If the foreclosure in question was nonjudicial, then Nebraska foreclosure laws permit lenders to seek a deficiency judgment. The foreclosing party must file the lawsuit for the deficiency judgment within three months of the foreclosure sale. Deficiency judgments must be the lesser value of the two following values:
1. The total remaining debt after subtracting the foreclosure sale price
2. The total remaining debt after subtracting the property’s fair market value (FMV) as of the foreclosure sale date.
So, for example, if a homeowner owed $150,000 on a home that sold for $100,000 and was valued at $120,000 at the time of the foreclosure sale, the deficiency judgment could not be for more than $20,000, since $20,000 (the difference between the sale price and FMV) is less than $50,000 (the difference between the sale price and the remaining debt on the property).
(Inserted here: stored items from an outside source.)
(* ===== verification/H2ProtoRecv.v ===== *)
(** * HTTP/2 engine: input

    Model of the receive path of [http_common/http/chttp_h2_proto.c]: the
    peer's SETTINGS, header blocks, the dispatch of one frame, and the loop
    over the buffered input. *)

From S2P Require Import Prelude H2Frame HpackBuffer HpackHuffman HpackTable Hpack H2Proto.
From S2P Require Import H2ProtoSend H2ProtoSubmit.

Module H2ProtoRecv.
Import H2Frame HpackBuffer HpackHuffman HpackTable Hpack H2Proto H2ProtoSend H2ProtoSubmit.

Section Input.
Context {alloc : Allocator} {U : Type} {app : Application U}.
Implicit Types p : chttp_h2_proto U.

(** ** The peer's SETTINGS *)

(** [case CHTTP_H2_SETTING_INITIAL_WINDOW_SIZE]: every open stream moves by the
    difference, or none does. *)
Definition apply_initial_window p (value : Z) : chttp_h2_proto U * Z :=
  let delta := value - st_initial_window_size (p_peer p) in
  if CHTTP_H2_MAX_WINDOW <? value then (p, CHTTP_H2_ERR_FLOW_CONTROL_ERROR)
  else if existsb
      (fun s => negb (s_closed s) &&
         ((s_send_window s + delta <? INT32_MIN) ||
          (CHTTP_H2_MAX_WINDOW <? s_send_window s + delta)))
      (p_streams p)
  then (p, CHTTP_H2_ERR_FLOW_CONTROL_ERROR)
  else
    let p := p <| p_streams :=
      map (fun s => if s_closed s then s
                    else s <| s_send_window := i32 (s_send_window s + delta) |>) (p_streams p) |> in
    (p <| p_peer := (p_peer p) <| st_initial_window_size := value |> |>, CHTTP_H2_ERR_NO_ERROR).

(** One round of the loop over the settings. *)
Definition apply_peer_setting p (id value : Z) : chttp_h2_proto U * Z :=
  if id =? CHTTP_H2_SETTING_HEADER_TABLE_SIZE then
    (p <| p_peer := (p_peer p) <| st_header_table_size := value |> |>, CHTTP_H2_ERR_NO_ERROR)
  else if id =? CHTTP_H2_SETTING_ENABLE_PUSH then
    if is_client (p_mode p) || (1 <? value) then (p, CHTTP_H2_ERR_PROTOCOL_ERROR)
    else (p <| p_peer := (p_peer p) <| st_enable_push := value |> |>, CHTTP_H2_ERR_NO_ERROR)
  else if id =? CHTTP_H2_SETTING_ENABLE_CONNECT_PROTOCOL then
    if (1 <? value) || ((st_enable_connect_protocol (p_peer p) =? 1) && (value =? 0))
    then (p, CHTTP_H2_ERR_PROTOCOL_ERROR)
    else
      (p <| p_peer := (p_peer p) <| st_enable_connect_protocol := value |> |>,
       CHTTP_H2_ERR_NO_ERROR)
  else if id =? CHTTP_H2_SETTING_MAX_CONCURRENT_STREAMS then
    (p <| p_peer := (p_peer p) <| st_max_concurrent_streams := value |> |>, CHTTP_H2_ERR_NO_ERROR)
  else if id =? CHTTP_H2_SETTING_INITIAL_WINDOW_SIZE then apply_initial_window p value
  else if id =? CHTTP_H2_SETTING_MAX_FRAME_SIZE then
    if (value <? CHTTP_H2_DEFAULT_FRAME_BYTES) || (CHTTP_H2_MAX_FRAME_BYTES <? value)
    then (p, CHTTP_H2_ERR_PROTOCOL_ERROR)
    else (p <| p_peer := (p_peer p) <| st_max_frame_size := value |> |>, CHTTP_H2_ERR_NO_ERROR)
  else if id =? CHTTP_H2_SETTING_MAX_HEADER_LIST_SIZE then
    (p <| p_peer := (p_peer p) <| st_max_header_list_size := value |> |>, CHTTP_H2_ERR_NO_ERROR)
  else (p, CHTTP_H2_ERR_NO_ERROR).

Fixpoint proto_apply_peer_settings p (settings : list (Z * Z)) : chttp_h2_proto U * Z :=
  match settings with
  | [] => (p, CHTTP_H2_ERR_NO_ERROR)
  | (id, value) :: settings =>
    let '(p, error) := apply_peer_setting p id value in
    if error =? CHTTP_H2_ERR_NO_ERROR then proto_apply_peer_settings p settings else (p, error)
  end.

(** ** Header blocks *)

(** [chttp_h2_header_context] with the user state. *)
Record chttp_h2_header_context := {
  x_user : U;
  x_ignore : bool;
  x_callback_failed : bool;
}.

Definition chttp_h2_header_decode (stream_id : Z) (ctx : chttp_h2_header_context)
    (name value : list Z) : chttp_h2_header_context * Z :=
  if x_ignore ctx then (ctx, 0)
  else
    match on_header U cbs with
    | None => (ctx, 0)
    | Some f =>
      let '(user, rc) := f (x_user ctx) stream_id name value in
      if negb (rc =? 0)
      then ({| x_user := user; x_ignore := true; x_callback_failed := true |}, 0)
      else ({| x_user := user; x_ignore := x_ignore ctx;
               x_callback_failed := x_callback_failed ctx |}, 0)
    end.

(** [if (ctx.ignore is not set) on_begin_headers], then the block through
    HPACK.  The decoder always ends (see the HPACK development), so the
    [None] of its fuel is given the code of a malformed block. *)
Definition finish_headers_decode p (initially_ignored : bool) :
    chttp_h2_proto U * chttp_h2_header_context * Z :=
  let ctx := {| x_user := p_user p; x_ignore := initially_ignored; x_callback_failed := false |} in
  let ctx :=
    if x_ignore ctx then ctx
    else
      match on_begin_headers U cbs with
      | None => ctx
      | Some f =>
        let '(user, rc) := f (x_user ctx) (p_in_headers_stream p) in
        if negb (rc =? 0)
        then {| x_user := user; x_ignore := true; x_callback_failed := true |}
        else {| x_user := user; x_ignore := x_ignore ctx;
                x_callback_failed := x_callback_failed ctx |}
      end in
  match chttp_h2_hpack_decode (Some (chttp_h2_header_decode (p_in_headers_stream p)))
          (st_max_header_list_size (p_local p)) (p_hpack p) ctx (buf_data (p_in_block p)) with
  | Some (hpack, ctx, rc, _) => (p <| p_hpack := hpack |> <| p_user := x_user ctx |>, ctx, rc)
  | None => (p, ctx, -1)
  end.

(** [s && p->in_headers_end_stream]: note the end of the peer's side. *)
Definition finish_headers_end_stream p (slot : option nat) (initially_ignored : bool) :
    chttp_h2_proto U :=
  match slot with
  | Some i =>
    if p_in_headers_end_stream p then
      let p := upd_stream p i (fun s => s <| s_remote_end_stream := true |>) in
      if s_local_reset (stream_at p i) then
        proto_local_reset_forget (upd_stream p i (fun s => s <| s_local_reset := false |>))
          (p_in_headers_stream p)
      else p
    else p
  | None =>
    if p_in_headers_end_stream p && initially_ignored
    then proto_local_reset_forget p (p_in_headers_stream p) else p
  end.

(** Everything after the end of the peer's side was noted: the callback that
    ends the block, the reset of a refused stream, the closure of a finished
    one. *)
Definition finish_headers_outcome p (slot : option nat) (ctx : chttp_h2_header_context)
    (initially_ignored : bool) (stream_error : Z) : chttp_h2_proto U :=
  let no_error e := e =? CHTTP_H2_ERR_NO_ERROR in
  let stream_error :=
    if negb (p_failed p) && negb initially_ignored && no_error stream_error &&
       x_callback_failed ctx
    then CHTTP_H2_ERR_PROTOCOL_ERROR else stream_error in
  let '(p, stream_error) :=
    if negb (p_failed p) && negb initially_ignored && no_error stream_error &&
       negb (x_ignore ctx)
    then
      match on_end_headers U cbs with
      | None => (p, stream_error)
      | Some f =>
        let '(p, rc) := f p (p_in_headers_stream p) (p_in_headers_end_stream p) in
        (p, if negb (rc =? 0) then CHTTP_H2_ERR_PROTOCOL_ERROR else stream_error)
      end
    else (p, stream_error) in
  match slot with
  | None => p
  | Some i =>
    let p :=
      if negb (p_failed p) && negb initially_ignored && negb (no_error stream_error) &&
         negb (s_closed (stream_at p i))
      then
        let '(p, rc) := chttp_h2_proto_submit_rst_stream p (p_in_headers_stream p) stream_error in
        if negb (rc =? 0) then proto_fail p CHTTP_H2_ERR_INTERNAL_ERROR
        else if p_in_headers_end_stream p then
          proto_local_reset_forget (upd_stream p i (fun s => s <| s_local_reset := false |>))
            (p_in_headers_stream p)
        else p
      else p in
    if negb (p_failed p) && negb initially_ignored && no_error stream_error &&
       negb (s_closed (stream_at p i))
    then proto_maybe_close p i else p
  end.

Definition proto_finish_headers p : chttp_h2_proto U :=
  let slot := proto_find p (p_in_headers_stream p) in
  let initially_ignored :=
    (match slot with
     | Some i => s_closed (stream_at p i) && s_local_reset (stream_at p i)
     | None => false
     end) || proto_local_reset_contains p (p_in_headers_stream p) in
  let '(p, ctx, rc) := finish_headers_decode p initially_ignored in
  let '(p, stream_error) :=
    if rc =? -2 then (p, CHTTP_H2_ERR_ENHANCE_YOUR_CALM)
    else if rc =? -3 then (proto_fail p CHTTP_H2_ERR_INTERNAL_ERROR, CHTTP_H2_ERR_NO_ERROR)
    else if negb (rc =? 0) then
      (proto_fail p CHTTP_H2_ERR_COMPRESSION_ERROR, CHTTP_H2_ERR_NO_ERROR)
    else (p, CHTTP_H2_ERR_NO_ERROR) in
  let p := finish_headers_end_stream p slot initially_ignored in
  let p := finish_headers_outcome p slot ctx initially_ignored stream_error in
  p <| p_in_headers := false |> <| p_in_block := (p_in_block p) <| buf_data := [] |> |>.

(** ** One frame *)

Definition dispatch_settings p (payload : list Z) (hdr : chttp_h2_frame_header) :
    chttp_h2_proto U :=
  if negb (fh_stream_id hdr =? 0) then proto_fail p CHTTP_H2_ERR_PROTOCOL_ERROR
  else if has_flag (fh_flags hdr) CHTTP_H2_FLAG_ACK then
    if negb (fh_length hdr =? 0) then proto_fail p CHTTP_H2_ERR_FRAME_SIZE_ERROR
    else
      let p := p <| p_settings_acked := true |> in
      match on_settings_ack U cbs with Some f => f p | None => p end
  else
    match chttp_h2_frame_settings_parse payload (c_max_settings_count (p_config p)) with
    | Err _ => proto_fail p CHTTP_H2_ERR_PROTOCOL_ERROR
    | Ok settings =>
      let '(p, settings_error) := proto_apply_peer_settings p settings in
      if negb (settings_error =? CHTTP_H2_ERR_NO_ERROR) then proto_fail p settings_error
      else
        let p := p <| p_peer_settings_received := true |> in
        let p := match on_settings U cbs with Some f => f p settings | None => p end in
        let '(p, rc) := out_frame p CHTTP_H2_FRAME_SETTINGS CHTTP_H2_FLAG_ACK 0 [] in
        if negb (rc =? 0) then proto_fail p CHTTP_H2_ERR_PROTOCOL_ERROR else p
    end.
When a real estate investor successfully purchases a Nebraska foreclosure, they receive the trustee’s deed after the sale. At that point, the former homeowner cannot redeem the property. In most cases, at this point the investor would have the right to begin an eviction process if the foreclosed homeowner remained in the property. However, Nebraska, like many states, has enacted various foreclosure and eviction moratoriums in the past in response to financial and public health emergencies. National health and financial policy, such as the long-term eviction moratoriums implemented in response to the 2020 COVID-19 pandemic, may affect an investor’s ability to remove renters or residents, even foreclosed homeowners, from Nebraska foreclosures. Investors should explore current foreclosure and eviction policies prior to implementing eviction procedures.